(Collected data entries)
==========

(** ** C9: who writes the last-visited pointers *)

(** C9, as stated, fails: fetching an organization is not a
    context-update operation, and it stores the organization as the
    caller's last visited one. *)
Lemma GetOrganization_writes_last_organization :
  context_operation (OpGetOrganization (Some 1%N) "acme") = false
  /\ stored_context example_db 1%N = Some (None, None)
  /\ stored_context
       (@exec example_deps (auth.NewJWTService "") reliable
              (OpGetOrganization (Some 1%N) "acme") example_db) 1%N
     = Some (Some 10%N, None)
  /\ stored_context
       (@exec example_deps (auth.NewJWTService "") reliable
              (OpGetOrganization (Some 1%N) "acme") example_db) 1%N
     <> stored_context example_db 1%N.
Proof. repeat split. discriminate. Qed.

Section Frame.
Context {deps : Deps}.
Variable jwtService : auth.JWTService.

Lemma stored_context_appended uid c db u :
  stored_context db uid = Some c ->
  stored_context (set_users db (users db ++ [u])) uid = Some c.
Proof.
  unfold stored_context. simpl.
  destruct (find (user_IDEQ uid) (users db)) as [v|] eqn:Hf; [|discriminate].
  now rewrite (find_app_Some _ _ _ _ Hf).
Qed.

Lemma stored_context_updated uid id set db :
  keeps_identity set -> keeps_context set ->
  stored_context (set_users db (update_user id set (users db))) uid
  = stored_context db uid.
Proof.
  intros Hid Hctx. unfold stored_context, update_user, user_IDEQ. simpl.
  induction (users db) as [|u us IH]; simpl; [reflexivity|].
  destruct (N.eqb (user_id u) id).
  - destruct (Hid u) as [-> _].
    destruct (N.eqb (user_id u) uid); [|exact IH].
    now destruct (Hctx u) as [-> ->].
  - destruct (N.eqb (user_id u) uid); [reflexivity|exact IH].
Qed.

Lemma GetCurrentContext_clears e u db :
  fst (GetCurrentContext e u db) = db
  \/ exists id,
      fst (GetCurrentContext e u db)
      = set_users db
          (update_user id (fun u => ClearLastProjectID (ClearLastOrgID u))
                       (users db)).
Proof.
  unfold GetCurrentContext, clear_context, save_users_ignoring_error.
  repeat (case_on; simpl); try (now left);
    match goal with
    | H : UpdateOneID _ user_id ?id _ _ = Ok (_, _) |- _ =>
        apply UpdateOneID_Ok_inv in H as (_ & _ & ->);
        right; now exists id
    end.
Qed.

Lemma stored_context_cleared uid id db c :
  stored_context db uid = Some c ->
  let db' := set_users db
               (update_user id (fun u => ClearLastProjectID (ClearLastOrgID u))
                            (users db)) in
  stored_context db' uid = Some c \/ stored_context db' uid = Some (None, None).
Proof.
  unfold stored_context, update_user, user_IDEQ. simpl.
  induction (users db) as [|u us IH]; simpl; [discriminate|].
  destruct (N.eqb (user_id u) id) eqn:Hid; simpl.
  - destruct (N.eqb (user_id u) uid); [now right|exact IH].
  - destruct (N.eqb (user_id u) uid); [now left|exact IH].
Qed.

(** C9, amended.  An operation other than the context operations
    ([GetCurrentContext], [UpdateContext]) and the five handlers that
    record what they serve ([GetOrganization], [GetProject],
    [CreateOrganization], [CreateProject], [AcceptInvite]) leaves the
    last-visited pointers of every user as they were; and all
    [GetCurrentContext] ever does to them is to clear both. *)
Theorem last_visited_frame (e : Env) (op : Op) (db : DB) :
  (writes_context op = false ->
   forall uid c,
     stored_context db uid = Some c ->
     stored_context (exec jwtService e op db) uid = Some c)
  /\ (forall caller uid c,
         op = OpGetCurrentContext caller ->
         stored_context db uid = Some c ->
         stored_context (exec jwtService e op db) uid = Some c
         \/ stored_context (exec jwtService e op db) uid = Some (None, None)).
Proof.
  split.
  - intros Hop uid c Hc. destruct op; try discriminate Hop; simpl.
    + destruct (Register_writes jwtService e req db)
        as [->|(u & _ & _ & _ & ->)]; [exact Hc|].
      now apply stored_context_appended.
    + now rewrite Login_read_only.
    + now rewrite RefreshToken_read_only.
    + now rewrite GetMe_read_only.
    + destruct (UpdateMe_writes e userID req db)
        as [->|(id & set & Hid & Hctx & ->)]; [exact Hc|].
      now rewrite stored_context_updated.
    + now rewrite ListOrganizations_read_only.
    + destruct (InviteMember_writes e userID slug req db)
        as [->|(inv & _ & ->)]; exact Hc.
    + now rewrite GetInviteInfo_read_only.
    + now rewrite ListProjects_read_only.
    + destruct (AddProjectMember_writes e userID slug projectID req db)
        as [->|(pm & _ & ->)]; exact Hc.
  - intros caller uid c -> Hc. simpl.
    destruct (GetCurrentContext_clears e caller db) as [->|[id ->]];
      [now left|].
    now apply stored_context_cleared.
Qed.
End Frame.

Lemma last_visited_frame_witness :
  stored_context
    (@exec example_deps (auth.NewJWTService "") reliable
           (OpUpdateMe (Some 2%N) (Some (Some "Robert"))) example_db) 2%N
  = Some (Some 11%N, Some 21%N).
Proof.
  apply (proj1 (@last_visited_frame example_deps (auth.NewJWTService "")
                  reliable (OpUpdateMe (Some 2%N) (Some (Some "Robert")))
                  example_db)
               eq_refl 2%N).
  reflexivity.
Defined.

==========

Retype only the lines above between the line with "right; now exists id" and the line with "now rewrite stored_context_updated.", counting those two lines as well, and keep every character as it is.

Response area:
        right; now exists id
    end.
Qed.

Lemma stored_context_cleared uid id db c :
  stored_context db uid = Some c ->
  let db' := set_users db
               (update_user id (fun u => ClearLastProjectID (ClearLastOrgID u))
                            (users db)) in
  stored_context db' uid = Some c \/ stored_context db' uid = Some (None, None).
Proof.
  unfold stored_context, update_user, user_IDEQ. simpl.
  induction (users db) as [|u us IH]; simpl; [discriminate|].
  destruct (N.eqb (user_id u) id) eqn:Hid; simpl.
  - destruct (N.eqb (user_id u) uid); [now right|exact IH].
  - destruct (N.eqb (user_id u) uid); [now left|exact IH].
Qed.

(** C9, amended.  An operation other than the context operations
    ([GetCurrentContext], [UpdateContext]) and the five handlers that
    record what they serve ([GetOrganization], [GetProject],
    [CreateOrganization], [CreateProject], [AcceptInvite]) leaves the
    last-visited pointers of every user as they were; and all
    [GetCurrentContext] ever does to them is to clear both. *)
Theorem last_visited_frame (e : Env) (op : Op) (db : DB) :
  (writes_context op = false ->
   forall uid c,
     stored_context db uid = Some c ->
     stored_context (exec jwtService e op db) uid = Some c)
  /\ (forall caller uid c,
         op = OpGetCurrentContext caller ->
         stored_context db uid = Some c ->
         stored_context (exec jwtService e op db) uid = Some c
         \/ stored_context (exec jwtService e op db) uid = Some (None, None)).
Proof.
  split.
  - intros Hop uid c Hc. destruct op; try discriminate Hop; simpl.
    + destruct (Register_writes jwtService e req db)
        as [->|(u & _ & _ & _ & ->)]; [exact Hc|].
      now apply stored_context_appended.
    + now rewrite Login_read_only.
    + now rewrite RefreshToken_read_only.
    + now rewrite GetMe_read_only.
    + destruct (UpdateMe_writes e userID req db)
        as [->|(id & set & Hid & Hctx & ->)]; [exact Hc|].
      now rewrite stored_context_updated.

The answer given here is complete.